We had several days of travel ahead of us, so I accepted the money back. The sale of the Turkish corsair and its surviving crew would allow Ignatios to still make a profit on the voyage.
After leaving the docks, we bought supplies in the local market: food, blankets, a change of clothing since we’d lost most of our spares to either the Turks, the Venetians, or the Catalans. Then we rode north.
Already the sun was sinking in the sky. We could have stayed the night in Vitrinitsa, but we didn’t want to waste the daylight. Nor did we feel safe staying at an inn. Querini had agents everywhere. He might not be looking for information about us, but soft beds and warm food weren’t worth the risk of losing our surprise or running into armed enemies.
We rode until darkness shaded the road, making it hard to follow. Then we dismounted and led the horses into a grove of olive trees.

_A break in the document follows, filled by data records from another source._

(* ===== verification/AtMostOnce.v ===== *)
(** * Deliveries are made at most once

    In every execution of any number of delivery workers next to everything else in
    the shop ([system_run]), once a message of a job may have reached the customer
    -- it was confirmed, or its outcome is not known -- no message of that job is
    ever sent again by a worker, unless an administrator puts the job back in the
    queue by hand: then it has one more message to spend. *)

From S2P Require Import Prelude Domain Schema Tx Tables Models AdminModels QOrders QInventory QPayments QWallet.
From S2P Require Import QCatalog QBanks QUsers QDelivery UpdateStore AdminStore InventoryStore DeliveryStore.
From S2P Require Import PaymentStore WalletStore.
From S2P Require Import OrderService OrderStore PaymentEvents Steps Demo Lifecycle Program DeliveryService.
From S2P Require Import AdminService DeliveryAdmin Workers.
From stdpp Require Import functions.

#[local] Open Scope Z_scope.

(** ** Jobs that may be sent (again) *)

Definition resendable (j : OutboxRow) : bool :=
  AutomaticallyClaimable (j_status j)
  || (bool_decide (j_status j = DeliveryJobProcessing) && negb (bool_decide (j_stage j = Some StageSending))).

(** A job does not become resendable, unless it is the excepted one. *)
Definition calm_job (except : option Z) (j j' : OutboxRow) : Prop :=
  j_id j' = j_id j /\ (except <> Some (j_id j) -> resendable j' = true -> resendable j = true).

#[export] Instance calm_job_preorder x : PreOrder (calm_job x).
Proof.
  split; [by intros j|]. intros a b c [Hb Hab] [Hc Hbc]. split; [congruence|].
  rewrite Hb in Hbc. auto.
Qed.

Abbreviation calm_db x := (under db_wf (evolves OutboxRow (calm_job x))).

Ltac job_calm :=
  intros; autounfold with tx_queries; apply respects_update_keyed; [apply _ | preserve |];
  intros ? <-; rewrite ?andb_true_iff; intros; destruct_and?;
  split; [reflexivity | intros; unfold resendable, in_stage in *; simpl in *;
    rewrite ?andb_true_iff, ?bool_decide_eq_true in *; destruct_and?; simplify_eq;
    repeat match goal with H : j_status _ = _ |- _ => rewrite H in * | H : j_stage _ = _ |- _ => rewrite H in * end; try done].

Section Calm.
Context (x : option Z).

Lemma ClaimDeliveryJobs_calm t w b : respects (calm_db x) (QDelivery.ClaimDeliveryJobs t w b).
Proof.
  intros env d us d' Hrun Hwf. split; [by eapply (pres_claim_jobs (Rel := keeps db_wf))|].
  unfold QDelivery.ClaimDeliveryJobs in Hrun.
  apply bind_Ok_inv in Hrun as (l & d1 & [-> Hsub]%select_unlocked_Ok & Hrun).
  apply bind_Ok_inv in Hrun as (rs & d2 & Hsel & Hrun).
  pose proof Hsel as (-> & _)%order_limit_Ok.
  destruct (selected_keys _ _ _ _ _ _ _ Hwf Hsub Hsel) as [Hnd Hin].
  eapply (update_rows_evolves _ _ _ _ _ _ _ _ Hnd); [|exact Hrun].
  intros k j Hk Hj _. destruct (Hin k j Hk Hj) as [Hp _]. unfold claimable_job in Hp.
  rewrite !andb_true_iff, orb_true_iff, !bool_decide_eq_true in Hp.
  split; [done|]. intros _ _. unfold resendable. destruct Hp as [[[_ Hs] _] _]. by destruct Hs as [-> | ->].
Qed.

Lemma MarkStaleDeliveryClaimRetryable_calm t i : respects (calm_db x) (MarkStaleDeliveryClaimRetryable t i).
Proof. job_calm. Qed.
Lemma MarkStaleDeliverySendAmbiguous_calm i : respects (calm_db x) (MarkStaleDeliverySendAmbiguous i).
Proof. job_calm. Qed.
Lemma BeginDeliverySend_calm t i w : respects (calm_db x) (BeginDeliverySend t i w).
Proof. job_calm. Qed.
Lemma MarkClaimedDeliveryFailure_calm s t c d ca i w :
  respects (calm_db x) (MarkClaimedDeliveryFailure s t c d ca i w).
Proof. job_calm. Qed.
Lemma MarkDeliveryPermanentFailed_calm c d t i w : respects (calm_db x) (MarkDeliveryPermanentFailed c d t i w).
Proof. job_calm. Qed.
Lemma MarkDeliveryAmbiguous_calm m t c d i : respects (calm_db x) (MarkDeliveryAmbiguous m t c d i).
Proof. job_calm. Qed.
Lemma MarkDeliveryCompleted_calm m s t i w : respects (calm_db x) (MarkDeliveryCompleted m s t i w).
Proof. job_calm. Qed.
End Calm.

(** The one statement that makes a job resendable after its send has begun *)
Lemma MarkDeliveryRetryable_calm t c d i w : respects (calm_db (Some i)) (MarkDeliveryRetryable t c d i w).
Proof. job_calm. Qed.

#[export] Instance shared_calm x : PreservedShared (calm_db x).
Proof.
  shared_statements; intros; lazymatch goal with
  | |- respects _ (QDelivery.ClaimDeliveryJobs _ _ _) => apply ClaimDeliveryJobs_calm
  | |- respects _ (MarkStaleDeliveryClaimRetryable _ _) => apply MarkStaleDeliveryClaimRetryable_calm
  | |- respects _ (MarkStaleDeliverySendAmbiguous _) => apply MarkStaleDeliverySendAmbiguous_calm
  | |- _ => apply respects_under; [preserve | preserve]
  end.
Qed.

#[local] Hint Resolve BeginDeliverySend_calm MarkClaimedDeliveryFailure_calm MarkDeliveryPermanentFailed_calm
  MarkDeliveryAmbiguous_calm MarkDeliveryCompleted_calm MarkDeliveryRetryable_calm : tx.

(** ** The calls of a worker *)

Section Calls.
Context (x : option Z).

Lemma begin_attempt_calm job worker t : respects (calm_db x) (begin_attempt_tx job worker t).
Proof. unfold begin_attempt_tx. tx_auto. Qed.
Lemma finalize_success_calm job worker success : respects (calm_db x) (finalize_success_tx job worker success).
Proof. unfold finalize_success_tx. tx_auto. Qed.
Lemma finalize_claimed_failure_calm job worker failure :
  respects (calm_db x) (finalize_claimed_failure_tx job worker failure).
Proof. unfold finalize_claimed_failure_tx. tx_auto. Qed.
Lemma preserve_ambiguous_calm job success reason : respects (calm_db x) (preserve_ambiguous_tx job success reason).
Proof. unfold preserve_ambiguous_tx. tx_auto. Qed.
End Calls.

(** A report of a failure makes at most its own job resendable, and that only when
    the failure was certain. *)
Definition retried (job : Z) (failure : DeliveryFailure) : option Z :=
  if bool_decide (df_class failure = DeliveryResultRetryable) then Some job else None.

Lemma LockDeliveryJob_Ok k env d j d' :
  LockDeliveryJob k env d = Ok j d' -> d' = d /\ rows OutboxRow d !! k = Some j.
Proof.
  intros H. apply bind_Ok_inv in H as (j0 & d1 & [-> Hj]%get_row_Ok & H).
  apply bind_Ok_inv in H as ([] & d2 & Hg & [-> <-]%ret_Ok_inv).
  unfold guard_not in Hg. case_match; [done|]. by apply ret_Ok_inv in Hg as [_ <-].
Qed.

Lemma respects_locked_job {A} Rel k (f : OutboxRow -> Tx Database A) :
  (forall j, j_id j = k -> respects (under db_wf Rel) (f j)) ->
  respects (under db_wf Rel) (LockDeliveryJob k ≫= f).
Proof.
  intros Hf env d a d' H Hwf. apply bind_Ok_inv in H as (j & d1 & [-> Hj]%LockDeliveryJob_Ok & H).
  eapply Hf; [|done..]. by apply (wf_key _ _ (wf_outbox _ Hwf)) in Hj.
Qed.

Lemma finalize_failure_calm job worker failure :
  respects (calm_db (retried job failure)) (finalize_failure_tx job worker failure).
Proof.
  apply respects_locked_job. intros j <-. unfold retried.
  destruct (df_class failure) eqn:Hc; case_bool_decide; try done; tx_auto.
Qed.

(** A job is open while a worker may (again) take it up; one that is not in the queue
    yet counts as open. *)
Definition opened (k : Z) (d : Database) : nat :=
  match rows OutboxRow d !! k with Some j => if resendable j then 1 else 0 | None => 1 end.

Lemma opened_bounded k d : (opened k d <= 1)%nat.
Proof. unfold opened. repeat case_match; lia. Qed.

Lemma calm_opened x k d d' : calm_db x d d' -> db_wf d -> x <> Some k -> (opened k d' <= opened k d)%nat.
Proof.
  intros Hcalm Hwf Hx. destruct (Hcalm Hwf) as [_ Hev]. unfold opened at 2.
  destruct (rows OutboxRow d !! k) as [j|] eqn:Hj; [|apply opened_bounded].
  destruct (Hev k j Hj) as (j' & Hj' & Hid & Hres). unfold opened. rewrite Hj'.
  apply (wf_key _ _ (wf_outbox _ Hwf)) in Hj. simpl in Hj. rewrite Hj in Hres.
  destruct (resendable j'); [|lia]. by rewrite Hres.
Qed.

Lemma attempt_keeps_jobs o j n s h te ra c m ec eco ed st fi :
  respects (same_table OutboxRow) (InsertDeliveryAttemptEvent o j n s h te ra c m ec eco ed st fi).
Proof. tx_auto. Qed.

(** The attempt begins on a job that was open, and closes it. *)
Lemma begun_closes job worker t env d attempt d' :
  db_wf d -> BeginDeliveryAttempt job worker t env d = (inr attempt, d') ->
  dt_job_id attempt = job /\ opened job d = 1%nat /\ opened job d' = 0%nat.
Proof.
  intros Hwf H%transaction_ok_inv.
  apply bind_Ok_inv in H as (j & d1 & Hb%or_no_rows_inv & H).
  apply bind_Ok_inv in H as (a & d2 & Hi%attempt_keeps_jobs & [<- <-]%ret_Ok_inv).
  apply update_row_Ok in Hb as (r & Hr & Hg & Hj & -> & _). rewrite <- Hj in Hi.
  unfold in_stage in Hg. rewrite !andb_true_iff, !bool_decide_eq_true in Hg. destruct Hg as [[[Hs Hst] _] _].
  split_and!.
  - rewrite Hj. by apply (wf_key _ _ (wf_outbox _ Hwf)) in Hr.
  - unfold opened, resendable. by rewrite Hr, Hs, Hst.
  - unfold opened. rewrite Hi, rows_put, lookup_insert_eq, Hj. unfold resendable. simpl. by rewrite Hs.
Qed.

(** ** What administrators reopen *)

(** An operation of anybody but the worker that holds the job opens it only by hand. *)
Lemma others_open op env d k :
  db_wf d -> of_the_holder op = false ->
  (opened k (perform op env d) <= opened k d + count_occ Z.eq_dec (reopened_by_hand op d (perform op env d)) k)%nat.
Proof.
  intros Hwf Hop. destruct (resolution op) as [[k' new]|] eqn:Hr.
  - destruct (perform_by_hand op env d k' new Hr Hwf) as [_ Hev]. unfold opened at 2.
    destruct (rows OutboxRow d !! k) as [j|] eqn:Hj; [|pose proof (opened_bounded k (perform op env d)); lia].
    destruct (Hev k j Hj) as (j' & Hj' & [-> | (Hk & _ & Hnew)]); [unfold opened; rewrite Hj'; lia|].
    apply (wf_key _ _ (wf_outbox _ Hwf)) in Hj as Hid. simpl in Hid. replace k' with k in * by congruence.
    unfold opened. rewrite Hj'. destruct (resendable j) eqn:Hres; [case_match; lia|].
    destruct op; try discriminate; injection Hr as Hr <-; [|unfold resendable; rewrite Hnew; simpl; lia].
    unfold reopened_by_hand. rewrite Hr, Hj, Hj', Hnew. apply orb_false_iff in Hres as [-> _]. cbn.
    rewrite bool_decide_true by done. rewrite count_occ_cons_eq by done. case_match; lia.
  - assert (calm_db None d (perform op env d)) as Hcalm by (apply perform_shared_ok; [apply _ .. | done | by destruct op]).
    pose proof (calm_opened None k _ _ Hcalm Hwf ltac:(done)). lia.
Qed.

(** ** Where the workers stand *)

(** The job of which a worker may still cause another send: the one it is about to make,
    or the retry of one that failed *)
Definition may_send (at_ : Standing) : option Z :=
  match at_ with
  | Idle | Sent _ false => None
  | Begun attempt => Some (dt_job_id attempt)
  | Sent k true => Some k
  end.

Definition is_sending (k : Z) (at_ : Standing) : nat := if decide (may_send at_ = Some k) then 1 else 0.

(** How many workers may still cause a send of the job *)
Definition sending (k : Z) (standing : gmap string Standing) : nat :=
  size (filter (fun x : string * Standing => may_send x.2 = Some k) standing).

Lemma sending_insert k id at_ standing :
  sending k (<[id := at_]> standing) = (is_sending k at_ + sending k (delete id standing))%nat.
Proof.
  unfold sending, is_sending. rewrite map_filter_insert. simpl. destruct (decide _); [|done].
  rewrite <- insert_delete_eq, map_size_insert_None; [|by rewrite lookup_delete_eq]. by rewrite map_filter_delete.
Qed.

Lemma sending_lookup k id at_ standing : standing !! id = Some at_ ->
  sending k standing = (is_sending k at_ + sending k (delete id standing))%nat.
Proof. intros Hid. rewrite <- (insert_id standing id at_) at 1 by done. apply sending_insert. Qed.

Lemma sending_delete_le k id standing : (sending k (delete id standing) <= sending k standing)%nat.
Proof.
  destruct (standing !! id) as [at_|] eqn:Hid; [rewrite (sending_lookup k id at_ standing Hid); lia|].
  by rewrite delete_id.
Qed.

“Shall I light a fire?” Aban asked.
Helpfulness from him was welcome, but I shook my head. “Someone might see the flames, and we don’t want anyone to know we’re here.”
We had a cold supper of dried fish, dried figs, and flatbread without any oil to dip it in. We’d brought oats for the horses, but they seemed content to graze on the grasses among the olive trees. We gave them a generous tether before laying out our bedrolls.
I took the first watch. The night was calm, with no one traveling along the road and nothing out of the ordinary as far as the weather. Olive branches blocked most of my view of the sky and the surrounding grove, so I walked closer to the road to get a better view, to let the starlight settle all the jumbled emotions of fear and heartache. It didn’t matter how tired I was or how much my leg hurt—every time I gazed at the stars, I felt a sense of awe.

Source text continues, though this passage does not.